- [Assignment]
Would you repeat exactly the part of the listing below that runs from the line containing "(UMFASecretEnc u) n" down to the line containing "ms_codes s tid uid;", inclusive, and nothing else?

- [Available records]
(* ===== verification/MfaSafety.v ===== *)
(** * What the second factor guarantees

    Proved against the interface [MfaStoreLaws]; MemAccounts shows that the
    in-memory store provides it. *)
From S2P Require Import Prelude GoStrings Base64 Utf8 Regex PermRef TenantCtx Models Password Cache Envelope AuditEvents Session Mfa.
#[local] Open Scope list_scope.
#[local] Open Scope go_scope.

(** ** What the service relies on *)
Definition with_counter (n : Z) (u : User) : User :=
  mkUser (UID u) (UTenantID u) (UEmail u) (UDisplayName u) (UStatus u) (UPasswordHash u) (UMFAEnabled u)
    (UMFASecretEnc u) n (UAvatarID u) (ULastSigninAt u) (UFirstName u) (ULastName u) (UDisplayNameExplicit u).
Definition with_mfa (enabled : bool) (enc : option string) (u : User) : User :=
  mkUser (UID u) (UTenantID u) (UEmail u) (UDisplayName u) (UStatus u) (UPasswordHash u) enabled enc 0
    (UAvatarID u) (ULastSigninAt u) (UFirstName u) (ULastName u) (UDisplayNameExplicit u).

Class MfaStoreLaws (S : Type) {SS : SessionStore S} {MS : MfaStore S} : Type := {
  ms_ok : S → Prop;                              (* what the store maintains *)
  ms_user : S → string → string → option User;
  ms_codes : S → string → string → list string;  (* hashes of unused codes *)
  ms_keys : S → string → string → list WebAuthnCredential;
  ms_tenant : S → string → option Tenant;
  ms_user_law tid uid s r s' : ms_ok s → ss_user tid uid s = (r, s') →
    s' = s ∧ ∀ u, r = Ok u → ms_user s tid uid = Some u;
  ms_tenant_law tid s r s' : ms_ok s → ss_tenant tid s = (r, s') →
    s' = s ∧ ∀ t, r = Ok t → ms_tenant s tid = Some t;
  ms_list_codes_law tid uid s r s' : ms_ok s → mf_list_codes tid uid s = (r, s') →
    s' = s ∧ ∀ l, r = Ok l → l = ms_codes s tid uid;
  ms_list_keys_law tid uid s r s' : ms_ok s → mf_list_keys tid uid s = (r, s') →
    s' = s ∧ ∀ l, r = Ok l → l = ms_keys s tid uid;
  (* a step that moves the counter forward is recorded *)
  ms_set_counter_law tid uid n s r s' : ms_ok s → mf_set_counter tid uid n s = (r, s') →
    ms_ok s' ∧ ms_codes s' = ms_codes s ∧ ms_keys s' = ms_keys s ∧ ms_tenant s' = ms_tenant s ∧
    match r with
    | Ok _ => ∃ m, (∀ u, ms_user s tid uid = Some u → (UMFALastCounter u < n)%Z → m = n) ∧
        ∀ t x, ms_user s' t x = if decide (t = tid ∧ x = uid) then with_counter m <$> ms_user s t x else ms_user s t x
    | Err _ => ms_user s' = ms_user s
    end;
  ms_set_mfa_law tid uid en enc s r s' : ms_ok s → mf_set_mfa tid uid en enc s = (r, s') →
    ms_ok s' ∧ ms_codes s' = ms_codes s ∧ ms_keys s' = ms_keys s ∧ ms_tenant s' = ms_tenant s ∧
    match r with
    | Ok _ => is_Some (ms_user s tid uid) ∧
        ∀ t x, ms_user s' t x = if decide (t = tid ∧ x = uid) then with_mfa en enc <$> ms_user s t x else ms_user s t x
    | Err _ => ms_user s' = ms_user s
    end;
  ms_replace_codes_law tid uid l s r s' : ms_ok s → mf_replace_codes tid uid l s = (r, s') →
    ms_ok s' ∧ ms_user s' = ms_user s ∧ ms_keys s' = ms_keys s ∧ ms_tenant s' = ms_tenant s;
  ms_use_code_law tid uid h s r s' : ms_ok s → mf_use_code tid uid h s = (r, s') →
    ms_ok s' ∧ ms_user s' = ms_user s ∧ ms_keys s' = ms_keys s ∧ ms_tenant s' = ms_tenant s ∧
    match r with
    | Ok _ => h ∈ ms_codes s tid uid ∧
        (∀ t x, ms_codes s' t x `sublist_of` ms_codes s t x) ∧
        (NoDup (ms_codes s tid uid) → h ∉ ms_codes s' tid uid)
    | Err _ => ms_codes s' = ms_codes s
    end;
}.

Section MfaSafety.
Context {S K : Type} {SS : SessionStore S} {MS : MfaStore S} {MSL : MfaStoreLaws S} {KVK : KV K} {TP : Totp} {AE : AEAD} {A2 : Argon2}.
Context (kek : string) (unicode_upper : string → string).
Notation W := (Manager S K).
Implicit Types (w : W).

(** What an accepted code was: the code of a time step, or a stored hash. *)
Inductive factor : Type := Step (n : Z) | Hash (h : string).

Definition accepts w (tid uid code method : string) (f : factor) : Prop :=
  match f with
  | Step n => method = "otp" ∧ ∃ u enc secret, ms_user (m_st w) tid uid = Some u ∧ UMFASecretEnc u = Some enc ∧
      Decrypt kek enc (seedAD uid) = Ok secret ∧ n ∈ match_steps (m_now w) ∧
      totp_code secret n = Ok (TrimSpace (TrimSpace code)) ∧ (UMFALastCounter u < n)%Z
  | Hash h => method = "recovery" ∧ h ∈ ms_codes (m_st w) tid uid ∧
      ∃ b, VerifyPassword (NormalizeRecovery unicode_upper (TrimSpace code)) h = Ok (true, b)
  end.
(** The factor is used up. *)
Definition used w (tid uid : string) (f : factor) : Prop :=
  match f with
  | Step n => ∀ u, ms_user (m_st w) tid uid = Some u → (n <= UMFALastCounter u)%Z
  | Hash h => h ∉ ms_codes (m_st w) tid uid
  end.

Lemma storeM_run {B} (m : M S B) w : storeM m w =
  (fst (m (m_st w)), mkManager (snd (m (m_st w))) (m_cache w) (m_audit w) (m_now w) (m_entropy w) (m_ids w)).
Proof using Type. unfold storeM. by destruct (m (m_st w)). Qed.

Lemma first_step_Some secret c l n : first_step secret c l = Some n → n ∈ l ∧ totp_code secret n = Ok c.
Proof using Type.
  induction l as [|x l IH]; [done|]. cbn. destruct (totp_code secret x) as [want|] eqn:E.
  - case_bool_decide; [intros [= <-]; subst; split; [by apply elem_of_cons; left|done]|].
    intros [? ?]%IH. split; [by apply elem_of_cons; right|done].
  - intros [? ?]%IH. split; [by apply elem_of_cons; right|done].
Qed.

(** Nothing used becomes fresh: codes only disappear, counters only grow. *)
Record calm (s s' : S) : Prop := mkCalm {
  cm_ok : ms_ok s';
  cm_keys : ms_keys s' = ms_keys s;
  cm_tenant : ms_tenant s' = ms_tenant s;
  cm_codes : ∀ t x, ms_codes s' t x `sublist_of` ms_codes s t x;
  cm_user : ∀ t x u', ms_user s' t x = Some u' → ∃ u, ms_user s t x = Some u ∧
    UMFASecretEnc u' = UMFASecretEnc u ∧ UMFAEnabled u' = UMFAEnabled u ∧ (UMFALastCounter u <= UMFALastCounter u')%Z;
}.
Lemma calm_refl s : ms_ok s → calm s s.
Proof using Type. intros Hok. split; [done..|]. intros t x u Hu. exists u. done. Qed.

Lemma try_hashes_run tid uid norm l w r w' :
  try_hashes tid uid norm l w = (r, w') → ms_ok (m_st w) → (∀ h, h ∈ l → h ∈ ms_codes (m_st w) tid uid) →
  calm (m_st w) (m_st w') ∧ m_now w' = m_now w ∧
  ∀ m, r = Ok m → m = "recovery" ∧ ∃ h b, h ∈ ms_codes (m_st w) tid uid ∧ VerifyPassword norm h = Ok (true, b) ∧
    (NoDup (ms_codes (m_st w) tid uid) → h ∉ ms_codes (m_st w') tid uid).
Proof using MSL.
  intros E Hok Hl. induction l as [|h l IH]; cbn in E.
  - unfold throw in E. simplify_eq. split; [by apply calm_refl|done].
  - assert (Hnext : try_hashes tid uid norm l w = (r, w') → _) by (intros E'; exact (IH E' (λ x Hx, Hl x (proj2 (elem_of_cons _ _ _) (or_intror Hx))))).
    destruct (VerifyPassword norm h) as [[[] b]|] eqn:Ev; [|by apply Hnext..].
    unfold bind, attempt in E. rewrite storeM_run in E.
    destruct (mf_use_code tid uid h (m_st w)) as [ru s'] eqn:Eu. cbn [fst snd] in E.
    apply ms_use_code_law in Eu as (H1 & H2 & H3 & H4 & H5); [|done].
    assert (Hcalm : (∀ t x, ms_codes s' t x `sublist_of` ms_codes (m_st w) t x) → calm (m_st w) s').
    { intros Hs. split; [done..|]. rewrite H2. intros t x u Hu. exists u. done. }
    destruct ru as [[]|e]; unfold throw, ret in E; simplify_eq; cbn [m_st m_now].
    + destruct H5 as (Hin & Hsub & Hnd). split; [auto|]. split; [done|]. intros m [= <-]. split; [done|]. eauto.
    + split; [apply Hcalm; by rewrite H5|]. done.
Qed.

- [Exercise solution]
    (UMFASecretEnc u) n (UAvatarID u) (ULastSigninAt u) (UFirstName u) (ULastName u) (UDisplayNameExplicit u).
Definition with_mfa (enabled : bool) (enc : option string) (u : User) : User :=
  mkUser (UID u) (UTenantID u) (UEmail u) (UDisplayName u) (UStatus u) (UPasswordHash u) enabled enc 0
    (UAvatarID u) (ULastSigninAt u) (UFirstName u) (ULastName u) (UDisplayNameExplicit u).

Class MfaStoreLaws (S : Type) {SS : SessionStore S} {MS : MfaStore S} : Type := {
  ms_ok : S → Prop;                              (* what the store maintains *)
  ms_user : S → string → string → option User;
  ms_codes : S → string → string → list string;  (* hashes of unused codes *)
  ms_keys : S → string → string → list WebAuthnCredential;
  ms_tenant : S → string → option Tenant;
  ms_user_law tid uid s r s' : ms_ok s → ss_user tid uid s = (r, s') →
    s' = s ∧ ∀ u, r = Ok u → ms_user s tid uid = Some u;
  ms_tenant_law tid s r s' : ms_ok s → ss_tenant tid s = (r, s') →
    s' = s ∧ ∀ t, r = Ok t → ms_tenant s tid = Some t;
  ms_list_codes_law tid uid s r s' : ms_ok s → mf_list_codes tid uid s = (r, s') →
    s' = s ∧ ∀ l, r = Ok l → l = ms_codes s tid uid;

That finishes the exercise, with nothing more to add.